Это ли не доказательство, что капитан является Последним из Абсолютных Монархов?

Итак, по залу кружатся шесть или семь пар — грандиозное, по здешним масштабам, количество! Во весь вечер не будет больше в зале такой тесноты! Кресла заняты на девять десятых; по залу свободно можно раскатывать на велосипеде, и танцующим это ничуть не помешает. Вдовушки наши — точь-в-точь «вязальщицы Робеспьера»[136], только гильотины в центре зала не хватает.

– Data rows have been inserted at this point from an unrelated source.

Lemma sha1_endstream c m :
  sha_state c m → ∃ c', sha1_context_endstream c (Z.of_nat (length m)) = Val c' ∧ sha1_context_digest c' = sha1 m.
Proof.
  intros Hs. unfold sha1_context_endstream. pose proof (sha1_hashstream c m [0x80] Hs) as Hs1.
  destruct (sha1_zeros_pad _ _ Hs1) as (c1 & -> & Hs2). run. eexists. split; [done|].
  pose proof (sha1_hashstream c1 _ ([0; 0; 0; 0] ++ be_bytes (u64 (Z.of_nat (length m) * 8))) Hs2) as [_ _ HH].
  unfold sha1_context_digest, sha1, padding. rewrite length_app in HH. cbn [length] in HH. rewrite zeros_padding in HH.
  replace (8 * Z.of_nat (length m)) with (Z.of_nat (length m) * 8) by lia.
  replace (m ++ 0x80 :: _ ++ _) with
    (((m ++ [0x80]) ++ replicate ((119 - length m mod 64) mod 64) 0) ++ [0; 0; 0; 0] ++ be_bytes (u64 (Z.of_nat (length m) * 8)))
    by (by rewrite <- !app_assoc). rewrite HH. done.
Qed.

(** SHA-1 in pieces: whatever the sizes of the pieces, the padding loop ends
    and the digest is the one of the whole message, which is the standard one
    as long as the message has less than 2^29 bytes. *)
Theorem sha1_in_pieces junk pieces :
  length junk = 64%nat →
  ∃ c, sha1_context_endstream (foldl sha1_context_hashstream (sha1_context_init (mkSHA SHA1_IV junk 0)) pieces) (Z.of_nat (length (concat pieces)))
         = Val c ∧ sha1_context_digest c = sha1 (concat pieces) ∧ sha1_digest junk (concat pieces) = Val (sha1 (concat pieces)).
Proof.
  intros Hj. set (c0 := sha1_context_init _). assert (H0 : sha_state c0 []) by (by split).
  assert (Hp : ∀ ps c m, sha_state c m → sha_state (foldl sha1_context_hashstream c ps) (m ++ concat ps)).
  { induction ps as [|d ps IH]; intros c m Hs; cbn [foldl concat]; [by rewrite app_nil_r|]. rewrite app_assoc. by apply IH, sha1_hashstream. }
  destruct (sha1_endstream _ _ (Hp pieces c0 [] H0)) as (c & Hc & Hd). exists c. split_and!; [done..|].
  unfold sha1_digest. destruct (sha1_endstream _ _ (sha1_hashstream c0 [] (concat pieces) H0)) as (c' & Hc' & Hd').
  fold c0. cbn [app] in Hc'. rewrite Hc'. run. by rewrite Hd'.
Qed.

Lemma sha1_in_pieces_witness :
  ∃ c, sha1_context_endstream (foldl sha1_context_hashstream (sha1_context_init (mkSHA SHA1_IV junk64 0)) [bytes_of "a"; replicate 130 7])
         (Z.of_nat (length (bytes_of "a" ++ replicate 130 7))) = Val c ∧
    sha1_context_digest c = sha1 (bytes_of "a" ++ replicate 130 7) ∧
    sha1_digest junk64 (bytes_of "a" ++ replicate 130 7) = Val (sha1 (bytes_of "a" ++ replicate 130 7)).
Proof. apply (sha1_in_pieces junk64 [bytes_of "a"; replicate 130 7]). reflexivity. Defined.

Музыка стихает. Дядя Том провожает меня на место и приглашает на танец Герди — на него, как на Оплатившего Проезд, приказ капитана не распространяется. Но я все еще вне игры, а потому иду к чаше с пуншем, отнимаю у Кларка кружку, приканчиваю ее и говорю:

— Пошли, Кларк. Так и быть; учись, пока я жива.

— Да ты что, это ж вальс…

Или ли-хоп, шасси, файв-степ; каким бы ни был танец — обязательно он выше его способностей.

— Идем. А то скажу сейчас миссис Грю, что ты очень хочешь с ней потанцевать, только стесняешься пригласить.

— А я ей подножку дам. Будто сам споткнулся…

Однако он уже дал слабину, и я кую железо, пока горячо:

— Мальчишка! Или ты вытащишь меня потанцевать и немножко оттопчешь мне обе ноги, или я устрою так, что Герди больше никогда с тобой танцевать не станет!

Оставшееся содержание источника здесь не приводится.